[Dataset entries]

►

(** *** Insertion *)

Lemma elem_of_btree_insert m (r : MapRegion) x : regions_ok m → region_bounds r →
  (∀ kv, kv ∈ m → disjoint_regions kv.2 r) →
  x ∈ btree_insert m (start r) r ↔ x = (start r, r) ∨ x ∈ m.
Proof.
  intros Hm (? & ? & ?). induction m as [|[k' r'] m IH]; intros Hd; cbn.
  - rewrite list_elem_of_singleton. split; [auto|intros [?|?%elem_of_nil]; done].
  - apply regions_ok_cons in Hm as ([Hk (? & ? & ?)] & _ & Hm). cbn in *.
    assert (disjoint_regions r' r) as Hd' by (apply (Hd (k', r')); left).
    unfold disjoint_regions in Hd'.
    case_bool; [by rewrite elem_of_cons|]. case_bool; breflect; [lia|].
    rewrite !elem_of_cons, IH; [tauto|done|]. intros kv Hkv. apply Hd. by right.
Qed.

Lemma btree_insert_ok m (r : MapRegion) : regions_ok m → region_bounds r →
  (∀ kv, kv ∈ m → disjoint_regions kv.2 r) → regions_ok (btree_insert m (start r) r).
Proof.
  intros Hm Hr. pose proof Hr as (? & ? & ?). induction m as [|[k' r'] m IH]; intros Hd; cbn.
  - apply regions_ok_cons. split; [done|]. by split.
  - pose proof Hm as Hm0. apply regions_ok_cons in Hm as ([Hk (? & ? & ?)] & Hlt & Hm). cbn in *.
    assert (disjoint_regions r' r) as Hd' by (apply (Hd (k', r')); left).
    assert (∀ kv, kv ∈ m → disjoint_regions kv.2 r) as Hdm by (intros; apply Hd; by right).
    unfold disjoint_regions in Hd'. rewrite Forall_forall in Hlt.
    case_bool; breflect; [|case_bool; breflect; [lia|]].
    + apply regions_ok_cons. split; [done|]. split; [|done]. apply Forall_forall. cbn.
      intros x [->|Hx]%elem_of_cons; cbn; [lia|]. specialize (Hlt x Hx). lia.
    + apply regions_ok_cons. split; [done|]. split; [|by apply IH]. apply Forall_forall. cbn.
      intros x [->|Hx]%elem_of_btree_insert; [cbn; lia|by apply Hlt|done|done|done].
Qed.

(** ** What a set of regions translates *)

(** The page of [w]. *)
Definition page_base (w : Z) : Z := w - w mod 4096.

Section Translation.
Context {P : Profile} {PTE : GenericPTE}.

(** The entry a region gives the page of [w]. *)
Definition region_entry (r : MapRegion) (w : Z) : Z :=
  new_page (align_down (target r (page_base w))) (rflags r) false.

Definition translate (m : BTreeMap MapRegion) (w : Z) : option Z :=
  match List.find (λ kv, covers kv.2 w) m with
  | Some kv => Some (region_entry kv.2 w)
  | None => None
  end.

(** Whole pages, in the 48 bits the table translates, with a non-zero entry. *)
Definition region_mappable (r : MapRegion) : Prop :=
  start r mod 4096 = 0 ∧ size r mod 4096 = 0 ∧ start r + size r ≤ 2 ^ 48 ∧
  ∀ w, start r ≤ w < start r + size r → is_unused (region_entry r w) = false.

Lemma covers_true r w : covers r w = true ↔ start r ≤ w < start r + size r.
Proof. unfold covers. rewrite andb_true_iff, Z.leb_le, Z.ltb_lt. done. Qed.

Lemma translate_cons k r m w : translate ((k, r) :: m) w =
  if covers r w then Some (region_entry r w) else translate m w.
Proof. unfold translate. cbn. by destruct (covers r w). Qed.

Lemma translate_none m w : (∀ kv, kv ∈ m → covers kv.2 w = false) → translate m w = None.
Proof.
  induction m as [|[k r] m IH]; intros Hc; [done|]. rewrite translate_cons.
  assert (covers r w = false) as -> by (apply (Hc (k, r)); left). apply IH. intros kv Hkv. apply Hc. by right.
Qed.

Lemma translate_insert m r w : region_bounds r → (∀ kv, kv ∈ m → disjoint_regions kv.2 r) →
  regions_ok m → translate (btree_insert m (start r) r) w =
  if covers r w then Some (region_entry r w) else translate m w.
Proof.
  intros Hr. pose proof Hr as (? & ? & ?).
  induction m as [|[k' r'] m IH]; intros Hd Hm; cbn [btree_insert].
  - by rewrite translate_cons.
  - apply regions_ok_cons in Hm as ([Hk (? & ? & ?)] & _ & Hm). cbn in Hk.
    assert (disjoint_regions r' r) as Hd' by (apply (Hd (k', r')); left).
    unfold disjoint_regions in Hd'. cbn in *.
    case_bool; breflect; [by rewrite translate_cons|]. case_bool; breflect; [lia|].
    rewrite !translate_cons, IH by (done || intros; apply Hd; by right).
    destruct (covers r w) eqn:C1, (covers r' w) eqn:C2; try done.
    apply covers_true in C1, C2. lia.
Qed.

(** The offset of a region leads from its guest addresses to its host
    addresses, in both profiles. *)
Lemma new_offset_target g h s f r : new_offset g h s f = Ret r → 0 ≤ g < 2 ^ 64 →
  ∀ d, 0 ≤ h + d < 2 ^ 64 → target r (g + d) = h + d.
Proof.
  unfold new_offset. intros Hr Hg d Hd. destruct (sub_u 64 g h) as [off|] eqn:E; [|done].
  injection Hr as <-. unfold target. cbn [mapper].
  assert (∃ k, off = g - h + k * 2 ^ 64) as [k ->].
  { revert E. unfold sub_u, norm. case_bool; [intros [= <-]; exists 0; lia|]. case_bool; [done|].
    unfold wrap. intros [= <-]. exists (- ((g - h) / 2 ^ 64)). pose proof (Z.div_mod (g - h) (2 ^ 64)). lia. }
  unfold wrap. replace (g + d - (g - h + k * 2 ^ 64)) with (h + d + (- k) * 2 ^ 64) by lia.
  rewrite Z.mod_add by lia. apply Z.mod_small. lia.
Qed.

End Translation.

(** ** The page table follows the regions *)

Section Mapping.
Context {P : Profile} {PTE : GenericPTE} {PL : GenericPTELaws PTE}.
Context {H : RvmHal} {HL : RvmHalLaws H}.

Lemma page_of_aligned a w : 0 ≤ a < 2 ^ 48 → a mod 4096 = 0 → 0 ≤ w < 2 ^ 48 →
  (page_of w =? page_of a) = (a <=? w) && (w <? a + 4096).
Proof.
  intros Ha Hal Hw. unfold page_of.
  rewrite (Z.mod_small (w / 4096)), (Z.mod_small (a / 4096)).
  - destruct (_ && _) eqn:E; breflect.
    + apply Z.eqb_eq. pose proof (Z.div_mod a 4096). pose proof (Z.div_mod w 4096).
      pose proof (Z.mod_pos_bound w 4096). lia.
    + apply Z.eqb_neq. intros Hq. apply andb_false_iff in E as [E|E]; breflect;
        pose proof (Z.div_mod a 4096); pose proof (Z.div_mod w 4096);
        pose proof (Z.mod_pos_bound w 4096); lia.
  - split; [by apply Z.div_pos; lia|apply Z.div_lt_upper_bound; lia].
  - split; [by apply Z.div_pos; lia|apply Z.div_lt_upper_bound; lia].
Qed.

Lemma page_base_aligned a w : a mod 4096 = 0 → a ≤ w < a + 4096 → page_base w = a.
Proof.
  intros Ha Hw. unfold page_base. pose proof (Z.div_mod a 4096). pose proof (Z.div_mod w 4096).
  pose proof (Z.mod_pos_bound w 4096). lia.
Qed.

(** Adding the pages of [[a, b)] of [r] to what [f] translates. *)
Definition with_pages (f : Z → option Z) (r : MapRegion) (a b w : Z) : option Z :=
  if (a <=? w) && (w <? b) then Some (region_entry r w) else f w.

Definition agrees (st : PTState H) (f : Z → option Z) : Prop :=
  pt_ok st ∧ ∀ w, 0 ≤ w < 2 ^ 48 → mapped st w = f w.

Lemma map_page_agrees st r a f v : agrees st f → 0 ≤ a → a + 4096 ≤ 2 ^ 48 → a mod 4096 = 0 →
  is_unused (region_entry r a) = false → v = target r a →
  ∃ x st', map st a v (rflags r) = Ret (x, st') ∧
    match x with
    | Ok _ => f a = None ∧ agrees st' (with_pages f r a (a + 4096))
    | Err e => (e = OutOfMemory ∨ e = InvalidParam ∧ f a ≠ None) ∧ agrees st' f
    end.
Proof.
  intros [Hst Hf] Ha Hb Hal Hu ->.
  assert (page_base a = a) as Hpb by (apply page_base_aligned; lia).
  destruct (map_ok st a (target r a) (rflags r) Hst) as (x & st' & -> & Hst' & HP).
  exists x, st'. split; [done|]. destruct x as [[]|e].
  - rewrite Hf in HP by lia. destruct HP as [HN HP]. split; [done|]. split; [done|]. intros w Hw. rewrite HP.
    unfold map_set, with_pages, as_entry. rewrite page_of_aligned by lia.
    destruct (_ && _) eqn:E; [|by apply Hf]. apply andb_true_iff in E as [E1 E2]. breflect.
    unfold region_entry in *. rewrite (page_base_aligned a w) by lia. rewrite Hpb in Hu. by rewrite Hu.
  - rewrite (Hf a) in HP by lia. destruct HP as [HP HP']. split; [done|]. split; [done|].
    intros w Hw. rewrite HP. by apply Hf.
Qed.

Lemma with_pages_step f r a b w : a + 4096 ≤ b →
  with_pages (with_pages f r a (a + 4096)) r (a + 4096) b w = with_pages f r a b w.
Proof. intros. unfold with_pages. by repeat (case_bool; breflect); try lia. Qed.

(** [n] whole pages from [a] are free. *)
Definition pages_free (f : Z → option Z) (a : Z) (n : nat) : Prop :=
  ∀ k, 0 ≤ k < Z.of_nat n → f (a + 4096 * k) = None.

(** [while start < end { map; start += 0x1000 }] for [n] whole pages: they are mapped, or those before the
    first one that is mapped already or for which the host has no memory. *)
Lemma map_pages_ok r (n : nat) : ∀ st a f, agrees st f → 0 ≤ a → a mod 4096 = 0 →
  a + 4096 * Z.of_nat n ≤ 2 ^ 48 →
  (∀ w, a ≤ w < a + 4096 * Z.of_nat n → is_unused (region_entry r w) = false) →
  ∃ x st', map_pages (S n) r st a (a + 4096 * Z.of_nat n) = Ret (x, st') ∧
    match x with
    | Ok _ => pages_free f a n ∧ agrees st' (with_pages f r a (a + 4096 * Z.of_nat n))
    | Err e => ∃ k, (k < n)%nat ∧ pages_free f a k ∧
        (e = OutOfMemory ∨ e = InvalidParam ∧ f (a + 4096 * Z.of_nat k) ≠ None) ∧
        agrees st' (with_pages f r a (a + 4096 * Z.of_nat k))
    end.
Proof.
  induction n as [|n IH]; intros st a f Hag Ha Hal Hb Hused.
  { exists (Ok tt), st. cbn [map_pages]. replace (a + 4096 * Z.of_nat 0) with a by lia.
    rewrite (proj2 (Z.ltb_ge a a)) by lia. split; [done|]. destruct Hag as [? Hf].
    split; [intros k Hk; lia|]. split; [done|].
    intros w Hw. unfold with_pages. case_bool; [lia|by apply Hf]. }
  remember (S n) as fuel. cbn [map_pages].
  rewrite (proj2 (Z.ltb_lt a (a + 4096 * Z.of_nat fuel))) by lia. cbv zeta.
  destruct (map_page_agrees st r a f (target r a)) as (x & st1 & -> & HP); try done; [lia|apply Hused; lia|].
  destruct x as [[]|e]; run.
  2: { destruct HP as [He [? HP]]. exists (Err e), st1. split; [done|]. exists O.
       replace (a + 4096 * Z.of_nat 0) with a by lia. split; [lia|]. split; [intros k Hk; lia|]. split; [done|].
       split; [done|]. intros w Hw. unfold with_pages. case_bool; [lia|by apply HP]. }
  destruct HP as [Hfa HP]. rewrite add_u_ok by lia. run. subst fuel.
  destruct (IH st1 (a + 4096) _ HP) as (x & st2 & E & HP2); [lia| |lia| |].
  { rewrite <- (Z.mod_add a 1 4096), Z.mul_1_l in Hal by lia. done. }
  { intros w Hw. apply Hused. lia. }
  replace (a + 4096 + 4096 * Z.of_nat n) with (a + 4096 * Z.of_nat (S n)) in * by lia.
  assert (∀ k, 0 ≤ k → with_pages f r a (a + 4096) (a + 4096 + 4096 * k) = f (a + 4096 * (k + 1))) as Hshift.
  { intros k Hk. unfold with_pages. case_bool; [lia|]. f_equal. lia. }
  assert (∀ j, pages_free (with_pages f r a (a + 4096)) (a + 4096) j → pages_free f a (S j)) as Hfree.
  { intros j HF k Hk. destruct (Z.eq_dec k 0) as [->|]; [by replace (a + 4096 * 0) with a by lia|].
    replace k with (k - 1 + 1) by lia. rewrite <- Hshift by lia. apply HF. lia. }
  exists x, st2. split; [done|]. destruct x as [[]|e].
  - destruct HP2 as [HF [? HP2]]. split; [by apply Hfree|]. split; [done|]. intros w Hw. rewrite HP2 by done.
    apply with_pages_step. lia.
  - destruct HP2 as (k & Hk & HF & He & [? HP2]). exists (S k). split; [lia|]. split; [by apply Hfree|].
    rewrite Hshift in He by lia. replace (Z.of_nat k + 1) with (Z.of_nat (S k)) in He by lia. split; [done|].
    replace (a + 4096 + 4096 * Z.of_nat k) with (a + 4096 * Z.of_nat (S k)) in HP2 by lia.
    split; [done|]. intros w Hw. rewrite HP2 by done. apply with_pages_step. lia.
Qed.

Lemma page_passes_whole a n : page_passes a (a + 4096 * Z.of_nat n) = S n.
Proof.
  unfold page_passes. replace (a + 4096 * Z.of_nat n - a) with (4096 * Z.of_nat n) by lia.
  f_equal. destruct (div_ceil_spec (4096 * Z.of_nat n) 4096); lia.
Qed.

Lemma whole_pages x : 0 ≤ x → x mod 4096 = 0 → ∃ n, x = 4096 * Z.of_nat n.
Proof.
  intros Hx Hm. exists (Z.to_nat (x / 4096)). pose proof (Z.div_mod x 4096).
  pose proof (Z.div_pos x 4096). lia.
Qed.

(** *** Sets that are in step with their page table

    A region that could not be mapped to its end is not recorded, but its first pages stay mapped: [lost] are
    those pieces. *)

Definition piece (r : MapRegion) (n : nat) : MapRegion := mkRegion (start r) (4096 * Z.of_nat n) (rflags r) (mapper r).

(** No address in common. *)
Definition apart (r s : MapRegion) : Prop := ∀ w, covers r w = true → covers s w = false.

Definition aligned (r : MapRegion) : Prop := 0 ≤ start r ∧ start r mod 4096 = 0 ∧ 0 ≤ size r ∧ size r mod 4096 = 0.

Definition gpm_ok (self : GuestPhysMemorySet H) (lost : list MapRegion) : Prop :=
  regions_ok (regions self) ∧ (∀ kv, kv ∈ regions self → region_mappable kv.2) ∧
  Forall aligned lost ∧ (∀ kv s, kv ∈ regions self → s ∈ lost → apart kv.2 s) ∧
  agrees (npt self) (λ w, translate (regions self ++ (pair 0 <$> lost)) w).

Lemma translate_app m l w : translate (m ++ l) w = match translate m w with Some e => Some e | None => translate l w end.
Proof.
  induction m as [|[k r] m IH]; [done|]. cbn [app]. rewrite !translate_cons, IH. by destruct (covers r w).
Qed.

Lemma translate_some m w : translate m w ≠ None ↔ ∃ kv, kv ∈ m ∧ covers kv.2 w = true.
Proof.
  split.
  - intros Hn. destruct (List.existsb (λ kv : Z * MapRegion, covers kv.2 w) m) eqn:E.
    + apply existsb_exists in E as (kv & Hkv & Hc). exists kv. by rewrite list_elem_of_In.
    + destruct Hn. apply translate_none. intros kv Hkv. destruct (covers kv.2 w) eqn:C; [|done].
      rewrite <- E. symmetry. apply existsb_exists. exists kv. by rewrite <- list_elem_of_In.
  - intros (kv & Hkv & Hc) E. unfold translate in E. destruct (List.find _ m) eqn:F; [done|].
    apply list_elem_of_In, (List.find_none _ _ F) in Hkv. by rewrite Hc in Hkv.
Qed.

◄

● **What you will do**: Copy each line above where the string "those" occurs.

● **Output below**:
(** [while start < end { map; start += 0x1000 }] for [n] whole pages: they are mapped, or those before the
    those pieces. *)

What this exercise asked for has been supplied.